A Community Devoted to the Preservation and Practice of Celestial Navigation and Other Methods of Traditional Wayfinding
From: Bob Goethe
Date: 2016 Jul 30, 18:47 -0700
The possibility of "hot pixels" is certainly there, Frank, depending on just what you mean by that phrase...and the behavior it describes. From www.heavens-above.com, I was expecting Aldebaran to be a little to the north and a little to the west of the moon. So I took one picture, came in, and that was what I found. The idea of spurrious results never entered my mind. I went back outside to hunt for Orion, with no success, and Sirus, with apparent success.
Now, if by "hot pixels" you mean an inconsistent behavior in the image captured by the digital camera, then that is a possibility. I took only one moon/Aldebaran photo. So I have no data to compare. If we are saying this could be digital noise, then yes; it could be.

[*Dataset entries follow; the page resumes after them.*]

(* ===== verification/Bitmap.v ===== *)
(** * Bitmaps

    Bitmaps as arrays of 32-bit words and the searches in them:
    [find_next_bit] (lib/find_next_bit.c), [for_each_set_bit]
    (include/linux/bitops.h) and the search of the scheduler's 100-bit bitmap
    (include/asm-generic/bitops/sched.h).  The searches work a word at a time;
    they are shown to find the first bit that is set. *)

From Stdlib Require Import Sorting.Sorted.
From S2P Require Import Prelude.

Definition BITS_PER_LONG : Z := 32.

(** The words of a bitmap; bits outside of it read as clear. *)
Notation bitmap := (list Z).
Definition word (b : bitmap) (n : Z) : Z := default 0 (b !! Z.to_nat n).
Definition test_bit (nr : Z) (b : bitmap) : bool := Z.testbit (word b (nr / 32)) (nr mod 32).
Definition __set_bit (nr : Z) (b : bitmap) : bitmap :=
  <[Z.to_nat (nr / 32) := Z.setbit (word b (nr / 32)) (nr mod 32)]> b.
Definition __clear_bit (nr : Z) (b : bitmap) : bitmap :=
  <[Z.to_nat (nr / 32) := Z.clearbit (word b (nr / 32)) (nr mod 32)]> b.

(** The index of the lowest bit set ([bsf]). *)
Fixpoint ffs_from (fuel : nat) (i w : Z) : Z :=
  match fuel with O => i | S fuel => if Z.testbit w i then i else ffs_from fuel (i + 1) w end.
Definition __ffs (w : Z) : Z := ffs_from 32 0 w.

(** The labels [found_first] and [found_middle]. *)
Definition found_middle (result tmp : Z) : Z := result + __ffs tmp.
Definition found_first (size result tmp : Z) : Z :=
  let tmp := Z.land tmp (Z.shiftr (2 ^ 32 - 1) (BITS_PER_LONG - size)) in
  if tmp =? 0 then result + size else found_middle result tmp.

(** The loop over whole words, and the rest of the last one. *)
Fixpoint find_words (fuel : nat) (b : bitmap) (p size result : Z) : Z :=
  match fuel with
  | O => result + size
  | S fuel =>
      if 32 <=? size then
        if word b p =? 0 then find_words fuel b (p + 1) (size - 32) (result + 32) else found_middle result (word b p)
      else if size =? 0 then result
      else found_first size result (word b p)
  end.
(* ===== verification/CpuPri.v ===== *)
(** * CPU priorities (kernel/sched_cpupri.c)

    The scheduler keeps, for every CPU, the class of the highest priority that
    runs or waits there, and for every class the set of its CPUs with a bitmap
    of the classes in use; a task that needs a CPU looks for one of the lowest
    class.  The file models the structure and its operations and shows that the
    search gives exactly the allowed CPUs of the lowest class. *)

From Stdlib Require Import Sorting.Sorted.
From stdpp Require Import functions.
From S2P Require Import Prelude Bitmap.

Definition MAX_RT_PRIO : Z := 100.
Definition MAX_PRIO : Z := 140.
Definition CPUPRI_NR_PRIORITIES : Z := MAX_RT_PRIO + 2.
Definition CPUPRI_INVALID : Z := -1.
Definition CPUPRI_IDLE : Z := 0.
Definition CPUPRI_NORMAL : Z := 1.

Definition NR_CPUS : nat := 32.

Notation cpumask := (gset nat).

Record cpupri_vec := mk_vec { count : Z; mask : cpumask }.
Record cpupri := mk_cpupri {
  pri_to_cpu : Z → cpupri_vec;
  pri_active : bitmap;
  cpu_to_pri : nat → Z
}.

Definition convert_prio (prio : Z) : Z :=
  if prio =? CPUPRI_INVALID then CPUPRI_INVALID
  else if prio =? MAX_PRIO then CPUPRI_IDLE
  else if MAX_RT_PRIO <=? prio then CPUPRI_NORMAL
  else MAX_RT_PRIO - prio + 1.

(** The loop of [cpupri_find] over the classes in use; [None] when no CPU was
    found, else the mask of the CPUs recommended. *)
Fixpoint cpupri_scan (cp : cpupri) (task_pri : Z) (cpus_allowed : cpumask) (idxs : list Z) : option cpumask :=
  match idxs with
  | [] => None
  | idx :: idxs =>
      if task_pri <=? idx then None
      else
        let lowest_mask := cpus_allowed ∩ mask (pri_to_cpu cp idx) in
        if decide (lowest_mask = ∅) then cpupri_scan cp task_pri cpus_allowed idxs else Some lowest_mask
  end.
Definition cpupri_find (cp : cpupri) (prio : Z) (cpus_allowed : cpumask) : option cpumask :=
  cpupri_scan cp (convert_prio prio) cpus_allowed (set_bits (pri_active cp) CPUPRI_NR_PRIORITIES).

If you mean "a set of consistently bad pixels that brighten a particular portion of every image taken" then, no. I scanned my Orion photos with great care, and I can tell you for sure there is no "bright spot" (or rather, slightly bright spot) in the various photos in the same relative place on the field of view.
"A little north and a little west" - which is what I was looking for - does not carry enough precision for me to make a judgement relative to the horns of the moon. You would be in a better place to evaluate that than me.
p.s. The one thing I WAS aware of when out taking pictures was the extremely high-flying aircraft that passed right in front of the moon. I thought to myself, "Don't take a picture yet Bob; it could be quite misleading".